PROBLEM DESCRIPTION
Every line from the one containing "unfold Uni.lower_cp, Str.lower_char, nat_of_ascii, ascii_of_nat." to the one containing "unfold ascii_only, Uni.of_string. revert" in the records below, both included, must be set down exactly, and no other line.

^^^^

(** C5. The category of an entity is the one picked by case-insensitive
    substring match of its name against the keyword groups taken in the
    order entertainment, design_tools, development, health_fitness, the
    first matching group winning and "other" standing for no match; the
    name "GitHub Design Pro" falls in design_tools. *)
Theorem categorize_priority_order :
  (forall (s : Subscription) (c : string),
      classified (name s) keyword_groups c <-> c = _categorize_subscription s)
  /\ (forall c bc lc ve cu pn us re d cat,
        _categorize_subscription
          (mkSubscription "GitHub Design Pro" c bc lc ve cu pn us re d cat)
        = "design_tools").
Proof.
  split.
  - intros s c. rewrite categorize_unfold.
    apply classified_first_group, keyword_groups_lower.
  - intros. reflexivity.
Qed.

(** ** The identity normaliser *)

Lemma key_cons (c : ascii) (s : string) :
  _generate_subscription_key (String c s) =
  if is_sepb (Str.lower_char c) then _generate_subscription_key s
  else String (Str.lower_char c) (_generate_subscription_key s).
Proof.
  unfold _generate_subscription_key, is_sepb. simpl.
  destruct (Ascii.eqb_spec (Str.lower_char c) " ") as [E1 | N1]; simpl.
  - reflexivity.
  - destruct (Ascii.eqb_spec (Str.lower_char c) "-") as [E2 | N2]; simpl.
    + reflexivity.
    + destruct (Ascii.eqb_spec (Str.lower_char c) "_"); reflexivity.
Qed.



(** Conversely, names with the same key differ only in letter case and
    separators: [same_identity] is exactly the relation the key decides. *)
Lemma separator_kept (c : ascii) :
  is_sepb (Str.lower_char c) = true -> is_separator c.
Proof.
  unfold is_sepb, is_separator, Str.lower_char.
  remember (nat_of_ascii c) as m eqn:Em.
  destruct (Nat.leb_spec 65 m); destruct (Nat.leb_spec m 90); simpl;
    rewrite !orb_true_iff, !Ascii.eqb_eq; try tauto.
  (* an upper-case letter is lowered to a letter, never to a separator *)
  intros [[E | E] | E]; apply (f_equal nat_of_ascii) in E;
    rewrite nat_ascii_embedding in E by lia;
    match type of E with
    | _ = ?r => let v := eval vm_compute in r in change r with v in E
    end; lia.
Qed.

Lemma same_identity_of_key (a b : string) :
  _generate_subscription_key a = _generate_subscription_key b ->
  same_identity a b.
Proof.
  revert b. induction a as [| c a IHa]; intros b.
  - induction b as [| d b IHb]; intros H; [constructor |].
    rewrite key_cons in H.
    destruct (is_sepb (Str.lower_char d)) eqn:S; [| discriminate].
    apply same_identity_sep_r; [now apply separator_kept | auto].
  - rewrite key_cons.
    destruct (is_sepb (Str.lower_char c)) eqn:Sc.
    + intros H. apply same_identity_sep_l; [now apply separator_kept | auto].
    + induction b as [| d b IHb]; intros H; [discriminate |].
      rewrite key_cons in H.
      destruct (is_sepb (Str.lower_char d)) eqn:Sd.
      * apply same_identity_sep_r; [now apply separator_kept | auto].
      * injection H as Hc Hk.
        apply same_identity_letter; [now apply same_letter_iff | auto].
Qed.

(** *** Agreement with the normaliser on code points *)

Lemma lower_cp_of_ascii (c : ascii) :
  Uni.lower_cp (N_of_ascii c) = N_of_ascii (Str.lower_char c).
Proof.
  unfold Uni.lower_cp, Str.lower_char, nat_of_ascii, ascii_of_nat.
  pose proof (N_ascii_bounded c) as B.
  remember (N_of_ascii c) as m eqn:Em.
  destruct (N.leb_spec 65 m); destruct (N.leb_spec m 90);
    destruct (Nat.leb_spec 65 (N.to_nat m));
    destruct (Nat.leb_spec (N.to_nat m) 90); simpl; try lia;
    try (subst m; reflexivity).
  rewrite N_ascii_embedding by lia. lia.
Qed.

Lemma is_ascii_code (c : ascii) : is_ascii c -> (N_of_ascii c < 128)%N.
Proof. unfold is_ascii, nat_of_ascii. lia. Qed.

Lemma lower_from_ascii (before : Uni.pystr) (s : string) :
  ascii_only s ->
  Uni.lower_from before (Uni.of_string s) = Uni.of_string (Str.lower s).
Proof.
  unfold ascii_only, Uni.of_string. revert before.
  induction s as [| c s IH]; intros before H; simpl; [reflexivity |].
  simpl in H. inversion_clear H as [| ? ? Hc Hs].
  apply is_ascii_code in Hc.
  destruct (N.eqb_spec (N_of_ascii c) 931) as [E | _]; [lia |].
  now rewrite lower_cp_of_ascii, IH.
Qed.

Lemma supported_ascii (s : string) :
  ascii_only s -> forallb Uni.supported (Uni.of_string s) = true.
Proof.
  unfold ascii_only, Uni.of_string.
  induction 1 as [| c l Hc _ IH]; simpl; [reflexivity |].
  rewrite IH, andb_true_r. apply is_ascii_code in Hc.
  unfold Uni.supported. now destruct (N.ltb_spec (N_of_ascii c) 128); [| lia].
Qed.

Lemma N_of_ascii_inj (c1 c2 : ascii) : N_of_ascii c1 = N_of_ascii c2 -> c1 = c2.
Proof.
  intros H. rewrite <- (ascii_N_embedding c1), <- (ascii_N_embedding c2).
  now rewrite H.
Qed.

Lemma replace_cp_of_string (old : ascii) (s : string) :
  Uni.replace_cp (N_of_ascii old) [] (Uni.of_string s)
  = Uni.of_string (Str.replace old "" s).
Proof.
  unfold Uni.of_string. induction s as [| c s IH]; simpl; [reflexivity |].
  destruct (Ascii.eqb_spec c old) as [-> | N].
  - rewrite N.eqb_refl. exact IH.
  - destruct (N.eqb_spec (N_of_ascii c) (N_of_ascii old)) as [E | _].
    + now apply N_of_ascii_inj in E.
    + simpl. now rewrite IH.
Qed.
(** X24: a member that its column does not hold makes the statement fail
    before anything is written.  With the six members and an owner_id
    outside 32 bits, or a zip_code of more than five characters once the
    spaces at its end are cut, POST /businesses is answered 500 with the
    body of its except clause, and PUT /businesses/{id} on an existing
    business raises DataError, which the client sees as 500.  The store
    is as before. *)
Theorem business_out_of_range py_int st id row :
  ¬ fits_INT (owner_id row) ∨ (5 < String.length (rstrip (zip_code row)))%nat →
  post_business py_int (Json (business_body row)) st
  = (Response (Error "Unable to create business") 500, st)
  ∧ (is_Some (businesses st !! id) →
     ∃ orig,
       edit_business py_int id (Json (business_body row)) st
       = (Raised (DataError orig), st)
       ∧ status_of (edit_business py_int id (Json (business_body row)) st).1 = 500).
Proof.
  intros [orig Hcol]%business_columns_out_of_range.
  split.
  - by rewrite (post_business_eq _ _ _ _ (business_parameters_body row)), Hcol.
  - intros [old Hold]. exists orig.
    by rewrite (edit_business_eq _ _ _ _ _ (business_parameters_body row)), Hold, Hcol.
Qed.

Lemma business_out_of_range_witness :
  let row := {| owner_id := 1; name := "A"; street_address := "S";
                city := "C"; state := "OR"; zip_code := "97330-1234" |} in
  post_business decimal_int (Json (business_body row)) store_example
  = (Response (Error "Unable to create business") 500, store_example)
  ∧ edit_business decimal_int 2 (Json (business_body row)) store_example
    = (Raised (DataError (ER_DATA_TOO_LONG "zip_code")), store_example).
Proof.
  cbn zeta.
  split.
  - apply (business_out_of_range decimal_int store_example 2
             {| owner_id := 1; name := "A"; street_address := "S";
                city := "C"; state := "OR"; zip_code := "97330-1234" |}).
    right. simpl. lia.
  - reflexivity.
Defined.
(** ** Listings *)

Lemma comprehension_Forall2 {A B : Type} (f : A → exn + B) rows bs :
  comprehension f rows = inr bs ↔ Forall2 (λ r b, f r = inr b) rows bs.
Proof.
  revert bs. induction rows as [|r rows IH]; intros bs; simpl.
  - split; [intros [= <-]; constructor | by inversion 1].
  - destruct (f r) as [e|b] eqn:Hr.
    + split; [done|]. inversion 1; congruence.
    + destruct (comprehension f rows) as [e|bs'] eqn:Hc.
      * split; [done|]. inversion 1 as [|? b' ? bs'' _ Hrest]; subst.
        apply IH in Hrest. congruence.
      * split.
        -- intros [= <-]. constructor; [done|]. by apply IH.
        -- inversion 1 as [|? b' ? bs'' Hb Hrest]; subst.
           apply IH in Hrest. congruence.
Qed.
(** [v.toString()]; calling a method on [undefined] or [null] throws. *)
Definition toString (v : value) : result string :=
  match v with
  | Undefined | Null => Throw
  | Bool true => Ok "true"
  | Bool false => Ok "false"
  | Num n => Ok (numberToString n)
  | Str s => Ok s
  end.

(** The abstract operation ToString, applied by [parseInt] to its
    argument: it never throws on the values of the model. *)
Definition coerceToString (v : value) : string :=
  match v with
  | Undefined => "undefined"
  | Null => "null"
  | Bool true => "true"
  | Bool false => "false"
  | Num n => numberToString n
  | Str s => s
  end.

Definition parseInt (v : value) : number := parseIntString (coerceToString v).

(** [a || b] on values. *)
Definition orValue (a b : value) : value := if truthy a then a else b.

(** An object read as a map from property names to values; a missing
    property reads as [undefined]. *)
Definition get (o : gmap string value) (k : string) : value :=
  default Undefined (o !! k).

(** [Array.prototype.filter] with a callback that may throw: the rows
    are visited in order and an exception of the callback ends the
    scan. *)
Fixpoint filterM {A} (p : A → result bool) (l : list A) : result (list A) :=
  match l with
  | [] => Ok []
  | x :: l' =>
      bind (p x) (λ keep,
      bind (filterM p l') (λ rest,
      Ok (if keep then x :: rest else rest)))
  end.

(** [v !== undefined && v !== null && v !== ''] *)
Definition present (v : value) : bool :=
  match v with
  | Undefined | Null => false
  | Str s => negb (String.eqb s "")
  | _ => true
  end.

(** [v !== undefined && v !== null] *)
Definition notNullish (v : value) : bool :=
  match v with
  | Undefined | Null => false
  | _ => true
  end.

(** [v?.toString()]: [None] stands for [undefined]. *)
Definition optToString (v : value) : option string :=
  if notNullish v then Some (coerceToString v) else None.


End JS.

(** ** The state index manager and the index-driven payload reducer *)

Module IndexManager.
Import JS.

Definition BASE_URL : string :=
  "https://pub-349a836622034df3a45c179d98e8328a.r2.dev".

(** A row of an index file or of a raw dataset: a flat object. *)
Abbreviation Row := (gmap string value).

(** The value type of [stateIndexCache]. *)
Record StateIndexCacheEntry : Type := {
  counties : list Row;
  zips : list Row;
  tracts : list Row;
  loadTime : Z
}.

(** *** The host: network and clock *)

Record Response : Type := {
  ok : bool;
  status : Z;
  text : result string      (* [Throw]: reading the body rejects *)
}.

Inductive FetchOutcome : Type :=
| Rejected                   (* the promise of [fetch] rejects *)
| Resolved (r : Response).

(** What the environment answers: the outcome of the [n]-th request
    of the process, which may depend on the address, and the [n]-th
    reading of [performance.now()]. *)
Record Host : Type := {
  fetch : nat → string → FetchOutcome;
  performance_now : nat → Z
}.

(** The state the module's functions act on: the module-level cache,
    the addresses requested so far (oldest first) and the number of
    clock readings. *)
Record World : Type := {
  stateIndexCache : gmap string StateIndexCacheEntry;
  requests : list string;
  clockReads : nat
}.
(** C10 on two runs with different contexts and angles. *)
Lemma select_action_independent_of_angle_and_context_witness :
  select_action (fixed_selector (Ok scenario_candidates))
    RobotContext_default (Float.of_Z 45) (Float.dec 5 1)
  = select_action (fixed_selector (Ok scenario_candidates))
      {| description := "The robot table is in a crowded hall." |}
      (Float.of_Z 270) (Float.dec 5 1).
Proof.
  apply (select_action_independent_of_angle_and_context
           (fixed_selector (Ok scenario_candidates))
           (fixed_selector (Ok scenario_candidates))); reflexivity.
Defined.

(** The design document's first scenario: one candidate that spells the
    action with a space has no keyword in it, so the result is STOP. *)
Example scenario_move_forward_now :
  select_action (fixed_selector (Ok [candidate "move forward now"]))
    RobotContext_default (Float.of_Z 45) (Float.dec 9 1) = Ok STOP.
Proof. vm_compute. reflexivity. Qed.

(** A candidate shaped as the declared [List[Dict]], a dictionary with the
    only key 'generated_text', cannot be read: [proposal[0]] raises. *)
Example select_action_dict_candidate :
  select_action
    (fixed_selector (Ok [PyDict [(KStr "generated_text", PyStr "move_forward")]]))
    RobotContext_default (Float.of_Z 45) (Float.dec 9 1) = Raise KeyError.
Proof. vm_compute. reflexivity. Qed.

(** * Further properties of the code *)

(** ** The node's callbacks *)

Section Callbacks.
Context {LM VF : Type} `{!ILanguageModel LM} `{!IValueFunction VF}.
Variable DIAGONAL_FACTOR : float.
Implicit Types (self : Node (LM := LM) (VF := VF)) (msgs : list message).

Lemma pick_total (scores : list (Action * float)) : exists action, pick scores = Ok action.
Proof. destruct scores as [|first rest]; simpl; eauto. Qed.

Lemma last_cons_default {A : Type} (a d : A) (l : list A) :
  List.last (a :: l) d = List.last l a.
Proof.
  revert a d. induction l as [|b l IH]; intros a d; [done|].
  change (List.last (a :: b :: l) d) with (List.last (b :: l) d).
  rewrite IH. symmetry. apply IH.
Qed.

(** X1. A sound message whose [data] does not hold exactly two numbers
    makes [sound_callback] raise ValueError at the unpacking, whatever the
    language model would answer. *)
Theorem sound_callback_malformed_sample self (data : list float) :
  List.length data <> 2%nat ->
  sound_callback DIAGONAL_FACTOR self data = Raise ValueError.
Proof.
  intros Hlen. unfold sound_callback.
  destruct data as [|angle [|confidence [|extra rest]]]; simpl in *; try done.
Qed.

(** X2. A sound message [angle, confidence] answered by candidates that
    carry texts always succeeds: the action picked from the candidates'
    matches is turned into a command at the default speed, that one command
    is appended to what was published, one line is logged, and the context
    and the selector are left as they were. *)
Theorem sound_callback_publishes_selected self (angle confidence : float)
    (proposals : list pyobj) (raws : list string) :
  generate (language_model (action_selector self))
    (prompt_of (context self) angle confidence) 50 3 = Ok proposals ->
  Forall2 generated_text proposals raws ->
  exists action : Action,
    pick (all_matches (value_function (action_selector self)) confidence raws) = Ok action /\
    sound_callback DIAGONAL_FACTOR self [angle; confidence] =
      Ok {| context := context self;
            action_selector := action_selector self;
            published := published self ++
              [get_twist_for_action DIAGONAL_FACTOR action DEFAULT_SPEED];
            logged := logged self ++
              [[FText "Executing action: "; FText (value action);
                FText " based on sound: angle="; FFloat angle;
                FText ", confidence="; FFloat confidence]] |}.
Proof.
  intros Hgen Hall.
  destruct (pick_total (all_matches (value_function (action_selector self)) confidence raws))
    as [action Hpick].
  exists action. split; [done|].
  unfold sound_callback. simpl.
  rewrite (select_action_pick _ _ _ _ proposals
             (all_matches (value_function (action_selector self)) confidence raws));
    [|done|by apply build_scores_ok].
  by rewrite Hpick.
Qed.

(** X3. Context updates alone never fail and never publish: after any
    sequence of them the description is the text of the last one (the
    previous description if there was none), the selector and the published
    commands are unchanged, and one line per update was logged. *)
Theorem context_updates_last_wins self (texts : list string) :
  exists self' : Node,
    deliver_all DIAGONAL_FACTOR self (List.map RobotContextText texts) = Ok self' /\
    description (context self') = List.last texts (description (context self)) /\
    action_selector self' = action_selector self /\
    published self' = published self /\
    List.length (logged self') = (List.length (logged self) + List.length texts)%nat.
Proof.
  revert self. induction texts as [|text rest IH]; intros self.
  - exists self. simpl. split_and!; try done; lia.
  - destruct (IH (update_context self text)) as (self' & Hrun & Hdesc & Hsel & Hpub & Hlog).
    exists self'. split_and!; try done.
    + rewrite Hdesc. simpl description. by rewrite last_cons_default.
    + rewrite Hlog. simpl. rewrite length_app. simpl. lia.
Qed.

^^^^

WRITTEN REPLY
  unfold Uni.lower_cp, Str.lower_char, nat_of_ascii, ascii_of_nat.
  pose proof (N_ascii_bounded c) as B.
  remember (N_of_ascii c) as m eqn:Em.
  destruct (N.leb_spec 65 m); destruct (N.leb_spec m 90);
    destruct (Nat.leb_spec 65 (N.to_nat m));
    destruct (Nat.leb_spec (N.to_nat m) 90); simpl; try lia;
    try (subst m; reflexivity).
  rewrite N_ascii_embedding by lia. lia.
Qed.

Lemma is_ascii_code (c : ascii) : is_ascii c -> (N_of_ascii c < 128)%N.
Proof. unfold is_ascii, nat_of_ascii. lia. Qed.

Lemma lower_from_ascii (before : Uni.pystr) (s : string) :
  ascii_only s ->
  Uni.lower_from before (Uni.of_string s) = Uni.of_string (Str.lower s).
Proof.
  unfold ascii_only, Uni.of_string. revert before.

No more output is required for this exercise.